### THE TASK
Copy every line that holds the string "false" from the data below.

WORKING DATA section start

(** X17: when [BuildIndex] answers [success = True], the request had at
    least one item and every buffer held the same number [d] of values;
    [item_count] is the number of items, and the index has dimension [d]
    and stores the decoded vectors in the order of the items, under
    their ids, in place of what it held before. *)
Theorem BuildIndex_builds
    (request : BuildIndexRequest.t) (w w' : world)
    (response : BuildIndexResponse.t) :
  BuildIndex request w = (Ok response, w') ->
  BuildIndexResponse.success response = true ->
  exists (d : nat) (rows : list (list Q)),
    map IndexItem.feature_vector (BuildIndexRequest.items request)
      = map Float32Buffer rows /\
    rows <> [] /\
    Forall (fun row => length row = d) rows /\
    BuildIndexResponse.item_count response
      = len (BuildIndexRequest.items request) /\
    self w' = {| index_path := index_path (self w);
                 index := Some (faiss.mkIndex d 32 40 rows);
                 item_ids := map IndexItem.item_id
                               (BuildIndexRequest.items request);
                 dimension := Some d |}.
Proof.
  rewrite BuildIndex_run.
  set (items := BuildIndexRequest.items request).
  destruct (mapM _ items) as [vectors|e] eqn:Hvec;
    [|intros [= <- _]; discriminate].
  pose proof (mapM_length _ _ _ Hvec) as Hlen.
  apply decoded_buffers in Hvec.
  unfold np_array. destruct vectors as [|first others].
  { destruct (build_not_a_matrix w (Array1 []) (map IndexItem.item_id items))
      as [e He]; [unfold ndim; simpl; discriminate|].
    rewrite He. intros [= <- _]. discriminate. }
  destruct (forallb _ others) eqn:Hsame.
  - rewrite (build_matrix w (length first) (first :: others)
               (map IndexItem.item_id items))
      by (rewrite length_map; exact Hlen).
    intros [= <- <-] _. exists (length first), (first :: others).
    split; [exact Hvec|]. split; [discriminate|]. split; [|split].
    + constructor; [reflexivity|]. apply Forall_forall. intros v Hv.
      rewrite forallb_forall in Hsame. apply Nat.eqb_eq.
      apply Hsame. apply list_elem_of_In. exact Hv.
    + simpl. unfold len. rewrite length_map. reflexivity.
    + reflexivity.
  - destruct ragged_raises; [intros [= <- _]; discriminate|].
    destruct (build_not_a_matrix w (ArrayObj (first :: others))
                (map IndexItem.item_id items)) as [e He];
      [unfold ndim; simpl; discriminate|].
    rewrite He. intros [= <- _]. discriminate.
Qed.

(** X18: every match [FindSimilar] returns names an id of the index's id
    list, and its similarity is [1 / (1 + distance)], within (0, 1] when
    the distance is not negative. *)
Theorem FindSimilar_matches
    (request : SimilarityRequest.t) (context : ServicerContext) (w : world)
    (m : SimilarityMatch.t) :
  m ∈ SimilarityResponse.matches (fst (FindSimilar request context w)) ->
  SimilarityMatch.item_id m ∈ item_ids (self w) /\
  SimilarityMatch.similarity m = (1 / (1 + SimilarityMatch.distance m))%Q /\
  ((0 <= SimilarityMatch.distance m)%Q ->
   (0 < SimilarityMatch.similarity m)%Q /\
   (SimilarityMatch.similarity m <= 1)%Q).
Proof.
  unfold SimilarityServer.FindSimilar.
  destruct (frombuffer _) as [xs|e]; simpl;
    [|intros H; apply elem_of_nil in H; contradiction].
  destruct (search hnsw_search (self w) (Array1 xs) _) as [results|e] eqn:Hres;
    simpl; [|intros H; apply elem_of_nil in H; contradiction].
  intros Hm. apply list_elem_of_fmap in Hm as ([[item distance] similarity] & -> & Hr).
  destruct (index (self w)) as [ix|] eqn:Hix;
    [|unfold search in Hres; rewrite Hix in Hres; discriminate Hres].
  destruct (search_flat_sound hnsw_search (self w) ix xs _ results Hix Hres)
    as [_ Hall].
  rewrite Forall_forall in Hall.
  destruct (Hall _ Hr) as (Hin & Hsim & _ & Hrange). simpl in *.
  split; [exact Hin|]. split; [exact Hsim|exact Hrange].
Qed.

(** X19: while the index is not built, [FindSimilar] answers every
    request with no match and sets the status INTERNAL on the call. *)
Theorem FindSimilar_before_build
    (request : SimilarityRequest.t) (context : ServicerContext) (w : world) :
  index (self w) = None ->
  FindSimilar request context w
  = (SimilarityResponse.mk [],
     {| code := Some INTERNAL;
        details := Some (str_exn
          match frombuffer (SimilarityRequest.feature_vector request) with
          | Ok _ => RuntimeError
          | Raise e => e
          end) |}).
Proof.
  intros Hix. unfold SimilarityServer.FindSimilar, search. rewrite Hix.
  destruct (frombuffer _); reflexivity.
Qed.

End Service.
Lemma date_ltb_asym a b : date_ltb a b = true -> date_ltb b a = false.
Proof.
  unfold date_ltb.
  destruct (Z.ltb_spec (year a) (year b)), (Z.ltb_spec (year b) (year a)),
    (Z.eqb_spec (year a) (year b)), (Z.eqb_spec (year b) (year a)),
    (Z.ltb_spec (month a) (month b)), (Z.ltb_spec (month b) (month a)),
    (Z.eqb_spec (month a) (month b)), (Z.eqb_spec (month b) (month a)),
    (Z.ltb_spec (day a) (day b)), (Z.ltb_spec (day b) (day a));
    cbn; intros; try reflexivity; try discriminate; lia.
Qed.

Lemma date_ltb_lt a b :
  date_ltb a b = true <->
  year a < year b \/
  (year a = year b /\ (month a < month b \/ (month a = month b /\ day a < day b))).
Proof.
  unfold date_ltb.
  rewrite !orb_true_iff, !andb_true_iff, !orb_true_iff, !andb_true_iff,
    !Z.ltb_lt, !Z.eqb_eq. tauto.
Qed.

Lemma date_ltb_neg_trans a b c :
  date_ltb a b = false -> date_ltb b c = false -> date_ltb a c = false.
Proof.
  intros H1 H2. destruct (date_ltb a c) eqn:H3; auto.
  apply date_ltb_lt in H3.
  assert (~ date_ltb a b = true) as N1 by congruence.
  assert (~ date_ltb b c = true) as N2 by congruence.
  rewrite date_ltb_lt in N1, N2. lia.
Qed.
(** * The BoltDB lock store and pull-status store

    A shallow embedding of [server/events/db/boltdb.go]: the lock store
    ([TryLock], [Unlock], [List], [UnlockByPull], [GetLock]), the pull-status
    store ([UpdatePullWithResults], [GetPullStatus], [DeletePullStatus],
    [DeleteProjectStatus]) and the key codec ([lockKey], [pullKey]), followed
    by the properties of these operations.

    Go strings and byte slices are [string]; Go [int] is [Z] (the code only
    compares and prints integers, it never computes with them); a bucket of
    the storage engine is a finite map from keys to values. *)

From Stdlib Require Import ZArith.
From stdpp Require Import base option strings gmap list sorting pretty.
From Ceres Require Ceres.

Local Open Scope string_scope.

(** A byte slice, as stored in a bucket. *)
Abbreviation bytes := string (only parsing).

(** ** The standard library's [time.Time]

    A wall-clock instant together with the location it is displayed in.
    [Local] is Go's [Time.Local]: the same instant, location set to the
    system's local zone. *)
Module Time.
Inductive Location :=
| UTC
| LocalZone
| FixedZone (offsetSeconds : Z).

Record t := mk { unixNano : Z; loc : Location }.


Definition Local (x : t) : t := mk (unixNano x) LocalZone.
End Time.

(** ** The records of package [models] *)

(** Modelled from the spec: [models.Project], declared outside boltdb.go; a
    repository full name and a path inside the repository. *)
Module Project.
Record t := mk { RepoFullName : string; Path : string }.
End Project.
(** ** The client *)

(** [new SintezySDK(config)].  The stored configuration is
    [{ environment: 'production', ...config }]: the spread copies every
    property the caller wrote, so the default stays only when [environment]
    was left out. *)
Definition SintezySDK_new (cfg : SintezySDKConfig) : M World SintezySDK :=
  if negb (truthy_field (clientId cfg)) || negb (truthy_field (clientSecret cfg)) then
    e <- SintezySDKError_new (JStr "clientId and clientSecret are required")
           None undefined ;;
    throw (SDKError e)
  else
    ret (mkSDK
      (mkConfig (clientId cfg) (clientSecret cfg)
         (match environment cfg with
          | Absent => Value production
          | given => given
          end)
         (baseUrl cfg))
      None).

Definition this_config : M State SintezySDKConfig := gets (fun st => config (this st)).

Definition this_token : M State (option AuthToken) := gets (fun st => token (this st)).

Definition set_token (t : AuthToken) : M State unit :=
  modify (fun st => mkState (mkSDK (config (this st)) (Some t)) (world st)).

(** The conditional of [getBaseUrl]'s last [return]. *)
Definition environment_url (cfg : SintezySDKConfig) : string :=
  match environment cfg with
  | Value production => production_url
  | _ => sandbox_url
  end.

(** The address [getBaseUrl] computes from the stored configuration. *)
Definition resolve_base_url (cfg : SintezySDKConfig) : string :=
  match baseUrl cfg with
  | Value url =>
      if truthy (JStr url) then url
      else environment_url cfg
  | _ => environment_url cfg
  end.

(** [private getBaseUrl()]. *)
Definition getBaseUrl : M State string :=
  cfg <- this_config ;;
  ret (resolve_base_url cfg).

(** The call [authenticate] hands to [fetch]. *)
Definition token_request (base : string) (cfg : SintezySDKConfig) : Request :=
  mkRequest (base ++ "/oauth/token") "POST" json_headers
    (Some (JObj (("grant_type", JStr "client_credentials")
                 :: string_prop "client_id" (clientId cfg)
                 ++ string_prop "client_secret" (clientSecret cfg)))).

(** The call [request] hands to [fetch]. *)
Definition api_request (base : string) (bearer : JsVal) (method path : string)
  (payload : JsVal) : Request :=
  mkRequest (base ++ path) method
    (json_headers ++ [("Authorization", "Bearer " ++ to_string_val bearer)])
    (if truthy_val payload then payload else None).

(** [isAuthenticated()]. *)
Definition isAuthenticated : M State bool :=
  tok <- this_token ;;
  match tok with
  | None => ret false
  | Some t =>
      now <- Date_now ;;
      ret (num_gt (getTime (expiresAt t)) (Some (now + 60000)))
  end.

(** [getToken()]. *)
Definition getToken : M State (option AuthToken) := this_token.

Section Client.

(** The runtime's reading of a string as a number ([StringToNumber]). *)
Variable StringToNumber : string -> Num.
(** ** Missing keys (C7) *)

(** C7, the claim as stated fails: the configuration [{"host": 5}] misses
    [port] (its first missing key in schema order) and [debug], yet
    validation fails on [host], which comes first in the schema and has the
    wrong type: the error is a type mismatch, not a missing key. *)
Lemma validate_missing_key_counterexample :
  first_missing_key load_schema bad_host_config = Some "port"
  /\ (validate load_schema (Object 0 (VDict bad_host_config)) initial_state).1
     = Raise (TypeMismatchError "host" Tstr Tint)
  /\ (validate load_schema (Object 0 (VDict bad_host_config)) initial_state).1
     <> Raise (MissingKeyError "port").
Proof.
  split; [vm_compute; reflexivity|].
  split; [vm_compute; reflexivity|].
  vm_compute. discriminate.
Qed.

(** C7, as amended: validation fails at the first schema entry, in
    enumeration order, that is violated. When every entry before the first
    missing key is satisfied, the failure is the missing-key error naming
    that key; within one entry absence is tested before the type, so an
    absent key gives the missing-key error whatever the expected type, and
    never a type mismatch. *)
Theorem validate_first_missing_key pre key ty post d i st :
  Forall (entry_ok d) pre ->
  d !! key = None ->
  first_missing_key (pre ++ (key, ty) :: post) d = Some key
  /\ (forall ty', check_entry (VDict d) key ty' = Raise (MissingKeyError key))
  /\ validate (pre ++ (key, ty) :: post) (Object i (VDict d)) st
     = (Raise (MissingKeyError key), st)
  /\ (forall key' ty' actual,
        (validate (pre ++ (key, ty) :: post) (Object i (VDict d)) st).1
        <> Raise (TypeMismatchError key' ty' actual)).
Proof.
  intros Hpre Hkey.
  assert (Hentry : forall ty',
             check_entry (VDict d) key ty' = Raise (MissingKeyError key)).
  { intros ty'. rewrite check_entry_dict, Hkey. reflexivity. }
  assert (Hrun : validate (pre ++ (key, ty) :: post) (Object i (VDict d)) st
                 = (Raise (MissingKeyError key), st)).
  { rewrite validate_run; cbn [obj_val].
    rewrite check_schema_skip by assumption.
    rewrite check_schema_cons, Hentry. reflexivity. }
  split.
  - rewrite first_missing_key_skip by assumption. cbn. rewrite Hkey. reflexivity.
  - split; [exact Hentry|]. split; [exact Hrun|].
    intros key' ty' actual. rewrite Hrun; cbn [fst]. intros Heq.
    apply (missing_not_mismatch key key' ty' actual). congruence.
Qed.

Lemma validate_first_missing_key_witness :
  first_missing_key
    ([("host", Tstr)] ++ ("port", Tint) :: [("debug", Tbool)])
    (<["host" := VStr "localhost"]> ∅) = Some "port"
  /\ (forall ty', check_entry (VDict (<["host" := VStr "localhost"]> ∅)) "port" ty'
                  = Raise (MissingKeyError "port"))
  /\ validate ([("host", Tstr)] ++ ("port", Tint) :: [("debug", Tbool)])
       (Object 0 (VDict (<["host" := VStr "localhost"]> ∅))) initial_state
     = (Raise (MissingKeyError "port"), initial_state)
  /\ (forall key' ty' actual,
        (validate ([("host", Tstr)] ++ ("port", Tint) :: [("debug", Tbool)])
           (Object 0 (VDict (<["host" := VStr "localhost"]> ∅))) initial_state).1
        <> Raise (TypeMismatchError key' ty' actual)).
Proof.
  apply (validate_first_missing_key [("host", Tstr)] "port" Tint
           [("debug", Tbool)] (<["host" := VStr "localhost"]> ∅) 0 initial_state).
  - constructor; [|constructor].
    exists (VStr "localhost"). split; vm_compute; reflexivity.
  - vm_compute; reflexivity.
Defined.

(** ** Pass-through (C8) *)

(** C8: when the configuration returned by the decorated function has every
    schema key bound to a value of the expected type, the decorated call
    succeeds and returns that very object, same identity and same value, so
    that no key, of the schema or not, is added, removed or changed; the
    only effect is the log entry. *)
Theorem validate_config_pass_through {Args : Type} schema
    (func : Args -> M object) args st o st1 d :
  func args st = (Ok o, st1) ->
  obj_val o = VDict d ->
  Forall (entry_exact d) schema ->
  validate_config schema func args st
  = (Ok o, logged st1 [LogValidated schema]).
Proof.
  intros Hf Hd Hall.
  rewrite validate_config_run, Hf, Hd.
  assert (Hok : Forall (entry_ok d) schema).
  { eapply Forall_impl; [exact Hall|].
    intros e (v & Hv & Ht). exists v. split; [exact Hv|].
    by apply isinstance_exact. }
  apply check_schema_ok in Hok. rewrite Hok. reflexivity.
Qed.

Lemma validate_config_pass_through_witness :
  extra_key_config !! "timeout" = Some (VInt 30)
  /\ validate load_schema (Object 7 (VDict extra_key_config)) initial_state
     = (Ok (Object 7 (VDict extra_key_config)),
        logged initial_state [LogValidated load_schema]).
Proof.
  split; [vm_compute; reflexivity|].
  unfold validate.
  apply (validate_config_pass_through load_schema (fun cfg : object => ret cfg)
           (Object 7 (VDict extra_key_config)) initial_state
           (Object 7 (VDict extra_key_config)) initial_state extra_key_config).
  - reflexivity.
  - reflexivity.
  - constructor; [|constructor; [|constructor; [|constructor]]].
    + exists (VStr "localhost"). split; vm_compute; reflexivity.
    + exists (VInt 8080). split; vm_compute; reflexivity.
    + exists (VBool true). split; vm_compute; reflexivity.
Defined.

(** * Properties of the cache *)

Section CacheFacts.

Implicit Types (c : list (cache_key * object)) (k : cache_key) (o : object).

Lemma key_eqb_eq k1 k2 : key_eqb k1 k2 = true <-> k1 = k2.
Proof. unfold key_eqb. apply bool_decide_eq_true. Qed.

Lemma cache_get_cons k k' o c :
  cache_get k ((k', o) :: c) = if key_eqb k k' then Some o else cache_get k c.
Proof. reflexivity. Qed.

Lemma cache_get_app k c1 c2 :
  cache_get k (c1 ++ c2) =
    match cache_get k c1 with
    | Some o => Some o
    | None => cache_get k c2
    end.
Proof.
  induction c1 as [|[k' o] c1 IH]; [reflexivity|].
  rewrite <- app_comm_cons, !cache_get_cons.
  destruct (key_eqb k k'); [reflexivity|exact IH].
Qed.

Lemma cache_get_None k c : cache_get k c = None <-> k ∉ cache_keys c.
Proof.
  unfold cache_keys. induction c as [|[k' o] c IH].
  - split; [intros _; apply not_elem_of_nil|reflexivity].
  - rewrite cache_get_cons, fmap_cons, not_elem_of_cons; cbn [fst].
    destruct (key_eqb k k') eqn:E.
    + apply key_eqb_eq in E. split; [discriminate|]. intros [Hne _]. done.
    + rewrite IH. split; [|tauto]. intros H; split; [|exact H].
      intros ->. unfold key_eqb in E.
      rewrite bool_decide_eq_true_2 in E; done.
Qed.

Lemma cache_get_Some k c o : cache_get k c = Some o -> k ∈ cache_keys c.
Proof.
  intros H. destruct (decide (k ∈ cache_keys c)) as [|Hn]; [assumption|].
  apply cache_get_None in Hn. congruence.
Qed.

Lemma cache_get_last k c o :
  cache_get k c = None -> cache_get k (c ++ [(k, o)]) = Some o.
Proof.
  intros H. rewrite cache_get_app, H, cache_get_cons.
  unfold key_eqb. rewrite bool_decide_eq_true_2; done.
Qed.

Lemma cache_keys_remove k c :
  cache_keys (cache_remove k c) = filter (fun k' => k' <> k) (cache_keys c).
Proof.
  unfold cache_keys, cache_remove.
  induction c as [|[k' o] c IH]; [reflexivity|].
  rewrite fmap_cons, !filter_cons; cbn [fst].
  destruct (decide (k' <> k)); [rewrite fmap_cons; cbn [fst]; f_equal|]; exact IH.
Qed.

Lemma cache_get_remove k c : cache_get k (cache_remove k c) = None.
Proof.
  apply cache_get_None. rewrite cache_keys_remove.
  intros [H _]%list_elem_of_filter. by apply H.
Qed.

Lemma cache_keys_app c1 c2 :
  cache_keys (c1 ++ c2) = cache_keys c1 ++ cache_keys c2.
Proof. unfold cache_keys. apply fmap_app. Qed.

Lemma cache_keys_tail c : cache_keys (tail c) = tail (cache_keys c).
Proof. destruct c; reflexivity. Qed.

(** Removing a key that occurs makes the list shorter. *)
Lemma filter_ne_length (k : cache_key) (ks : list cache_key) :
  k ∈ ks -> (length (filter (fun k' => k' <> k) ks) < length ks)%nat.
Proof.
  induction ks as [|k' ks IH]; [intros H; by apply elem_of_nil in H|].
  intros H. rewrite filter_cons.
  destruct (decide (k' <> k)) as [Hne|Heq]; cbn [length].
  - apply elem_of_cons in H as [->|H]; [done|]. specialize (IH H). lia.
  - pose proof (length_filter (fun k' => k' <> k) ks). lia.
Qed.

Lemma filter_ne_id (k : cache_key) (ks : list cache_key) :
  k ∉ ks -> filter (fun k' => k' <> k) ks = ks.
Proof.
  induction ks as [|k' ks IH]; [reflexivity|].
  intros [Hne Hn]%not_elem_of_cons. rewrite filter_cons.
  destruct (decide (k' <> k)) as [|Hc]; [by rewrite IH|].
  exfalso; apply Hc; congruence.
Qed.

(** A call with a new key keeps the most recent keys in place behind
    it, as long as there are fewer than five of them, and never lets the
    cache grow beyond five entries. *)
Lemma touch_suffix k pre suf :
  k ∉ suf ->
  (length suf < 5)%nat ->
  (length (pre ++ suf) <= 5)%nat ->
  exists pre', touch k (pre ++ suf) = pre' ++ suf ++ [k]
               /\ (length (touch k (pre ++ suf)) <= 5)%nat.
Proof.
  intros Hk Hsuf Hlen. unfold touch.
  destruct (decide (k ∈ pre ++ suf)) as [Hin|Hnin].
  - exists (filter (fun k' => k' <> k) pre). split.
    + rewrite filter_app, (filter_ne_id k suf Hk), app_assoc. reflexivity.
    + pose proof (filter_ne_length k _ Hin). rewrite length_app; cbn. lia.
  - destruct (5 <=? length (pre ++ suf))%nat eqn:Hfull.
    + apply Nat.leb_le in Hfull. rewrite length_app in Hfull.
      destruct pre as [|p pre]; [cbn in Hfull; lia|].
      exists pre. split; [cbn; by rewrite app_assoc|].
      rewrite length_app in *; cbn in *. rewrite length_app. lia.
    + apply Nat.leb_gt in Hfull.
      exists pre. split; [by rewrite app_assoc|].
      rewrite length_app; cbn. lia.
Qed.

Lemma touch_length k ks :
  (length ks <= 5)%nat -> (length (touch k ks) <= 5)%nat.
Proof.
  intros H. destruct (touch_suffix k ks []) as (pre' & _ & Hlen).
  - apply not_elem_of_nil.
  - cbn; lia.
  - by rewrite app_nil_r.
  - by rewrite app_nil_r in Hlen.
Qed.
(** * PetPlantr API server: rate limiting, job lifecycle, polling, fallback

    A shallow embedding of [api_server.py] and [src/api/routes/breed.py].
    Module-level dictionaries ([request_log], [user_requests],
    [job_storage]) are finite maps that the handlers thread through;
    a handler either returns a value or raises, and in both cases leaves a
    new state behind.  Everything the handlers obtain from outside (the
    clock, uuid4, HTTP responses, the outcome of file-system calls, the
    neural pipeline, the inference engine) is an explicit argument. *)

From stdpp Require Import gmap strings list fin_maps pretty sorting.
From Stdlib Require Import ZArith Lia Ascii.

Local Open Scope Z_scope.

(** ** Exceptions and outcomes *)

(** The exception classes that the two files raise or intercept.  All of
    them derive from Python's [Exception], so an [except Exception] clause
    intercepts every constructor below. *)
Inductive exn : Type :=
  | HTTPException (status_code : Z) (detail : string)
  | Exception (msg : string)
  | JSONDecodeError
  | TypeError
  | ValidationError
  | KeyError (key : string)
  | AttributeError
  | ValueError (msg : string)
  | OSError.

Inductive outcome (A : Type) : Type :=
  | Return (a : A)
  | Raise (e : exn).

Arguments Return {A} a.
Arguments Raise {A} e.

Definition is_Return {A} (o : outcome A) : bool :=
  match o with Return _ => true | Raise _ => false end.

WORKING DATA section end

### WRITTEN REPLY
Lemma date_ltb_asym a b : date_ltb a b = true -> date_ltb b a = false.
  date_ltb a b = false -> date_ltb b c = false -> date_ltb a c = false.
  | None => ret false
  match o with Return _ => true | Raise _ => false end.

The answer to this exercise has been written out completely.